11月24日 J2リーグ第42節 2月からの長いシーズンの最終日となった。

初戦の京都から始まり、全力疾走でここまで来た。

いつも通りスタジアムに入ったはずだった。しかし、練習を見つめて、チャントを歌っていると、何故だか涙が止まらない。

今日でシーズンが終わる。

目標であるJ1 昇格は叶わなかった。

目標が達成できないとわかった今、私がスタジアムにいる理由は何だろう。

今は目の前の試合だけを

この日の試合を迎えるに当たり、ものすごく覚悟が必要だった。

シーズンの総括としての試合であることはもちろん、多くの選手がチームを去ることが決まっていた。前章の通り、私の特に応援していた矢野選手も退団が決まった。

オレンジのユニフォームを身に纏い、戦う姿は今日で最後となる。

わたしにできることは何だろう。というより、わたしはいつも何かできたのだろうか。


試合に話を戻す。11月下旬にして、天候に恵まれすぎるくらい暖かい。そして、この大きな意味を持つ、最終節に多くのサポーターが集う。この老若男女が集う、このスタジアムはいつだって明るい。

全員のチャントを歌い終え、試合前の円陣が組まれる。ここに集う全員がその輪にいるような、そんな雰囲気だった。

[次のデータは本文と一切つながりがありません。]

Lemma container_value h object e js b x r ws loop :
  container_tree h object e js -> at_text b (e ++ x :: r) -> depth b < CJSON_NESTING_LIMIT ->
  (forall es b' r', items_nodes (tree h) object es js ->
     at_text b' (open_char object :: es ++ close_char object :: r') -> depth b' = depth b + 1 ->
     wp loop (looped b' [] js es) b') ->
  wp (Parse.container content blength ws (container_type object) (open_test object) (close_char object) loop)
    (parsed b e (fun j => j = Node (container_type object) js None 0 D_zero None)) b.
Proof.
  intros He Hb Hd Hloop. unfold Parse.container. wp_step. wp_step.
  rewrite (proj2 (Z.leb_gt CJSON_NESTING_LIMIT (depth b))) by lia.
  apply add_depth_bind; intros b1 E1 D1 _. pose proof (at_text_same _ _ _ Hb E1) as Hb1.
  assert (32 < close_char object) as Hcl by (by destruct object).
  destruct He as [[-> ->]|(es & Hi & ->)].
  - eapply open_bind; [exact Hb1|]. cbn [negb].
    apply add_offset_bind; intros b2 E2 D2 _. pose proof (at_text_move b1 [open_char object] _ b2 Hb1 E2) as Hb2.
    eapply skip_spec; [exact Hb2|done|]. eapply here_bind; [exact Hb2|]. rewrite Z.eqb_refl.
    apply add_depth_bind; intros b3 E3 D3 _. apply add_offset_bind; intros b4 E4 D4 _. wp_step. right.
    eexists. split; [done|]. split; [done|]. rewrite !zlen_cons, zlen_nil. split; lia.
  - simpl in Hb1. rewrite <- app_assoc in Hb1. simpl in Hb1.
    eapply open_bind; [exact Hb1|]. cbn [negb].
    apply add_offset_bind; intros b2 E2 D2 _. pose proof (at_text_move b1 [open_char object] _ b2 Hb1 E2) as Hb2.
    destruct (items_nodes_head _ _ _ _ Hi) as (y & t & Ey & [Hy1 _] & Hy2 & Hy3). rewrite Ey in Hb2. simpl in Hb2.
    eapply skip_spec; [exact Hb2|done|]. eapply here_bind; [exact Hb2|].
    rewrite (proj2 (Z.eqb_neq y (close_char object))) by (by destruct object).
    wp_step. unfold wp at 1. rewrite (can_access_spec 0 b2 _ Hb2).
    rewrite (proj2 (Z.ltb_lt 0 _)) by (rewrite zlen_cons; pose proof (zlen_nonneg (t ++ close_char object :: x :: r)); lia).
    cbn [negb]. apply add_offset_bind; intros b3 E3 D3 _.
    assert (at_text b3 (open_char object :: es ++ close_char object :: x :: r)) as Hb3
      by (eapply at_text_same; [exact Hb1|lia]).
    wp_step. eapply wp_mono; [eapply Hloop; [exact Hi|exact Hb3|lia]|].
    intros q b4 [[-> Ho]|(-> & E4 & D4)]; [wp_step; by left|].
    assert (at_text b4 (close_char object :: x :: r)) as Hb4.
    { apply (at_text_move b3 (open_char object :: es)); [done|]. rewrite zlen_cons. lia. }
    eapply here_bind; [exact Hb4|]. rewrite Z.eqb_refl.
    apply add_depth_bind; intros b5 E5 D5 _. apply add_offset_bind; intros b6 E6 D6 _. wp_step. right.
    eexists. split; [done|]. split; [done|]. rewrite zlen_cons, zlen_app, zlen_cons, zlen_nil. split; lia.
Qed.

Lemma looking_bind {A} l b r (K : bool -> BM A) Q : at_text b r -> wp (K (starts l r)) Q b ->
  wp (y <- looking_at content blength l ;; K y) Q b.
Proof. intros H HK. wp_step. unfold wp at 1. by rewrite (looking_at_spec l b r). Qed.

ここまでのスタメンと変わらず、試合は進んでいく。退任が決まっている吉永監督が根付かせた、このサッカーはワクワクする。見違えるようだ。若手の台頭も目覚ましい。チーム全体が躍動しているように感じる。

いいところまで進む部分もあったり、脅かされるところもあったし、それでもいい試合だ。今日が総括になるといい。

前半はスコアが動かず。それでも、いい形で前へ進んでいる。今日は何としても勝って、全員で笑って進んでいくんだ。

さぁ後半立ち上がり。と思ってすぐ、ゴール前フリーで受け取った目下得点王のブラジル人選手、振り切った一閃、ネットを揺らす。

なんて美しいんだ。

駆け寄る選手たち。歓喜に沸くスタジアム。いいぞ、このまま独走して得点王になろう。

今度はセットプレー。このまま得点を重ねて突き放したい、そう思った最中、高いヘディングからまたもやネットを揺らす。

この一体感に満ちたスタジアム。この中で、見送るべき選手を気持ちよく送り出す。きっとピッチに立つ選手もそうであったように、スタンドの私たちもそうだった。

後半76分。

矢野選手が交代でピッチに立つ。この目にそのプレーを焼き付けるべく、動きを追うが、うまくいかない。やっぱり涙が止まらない。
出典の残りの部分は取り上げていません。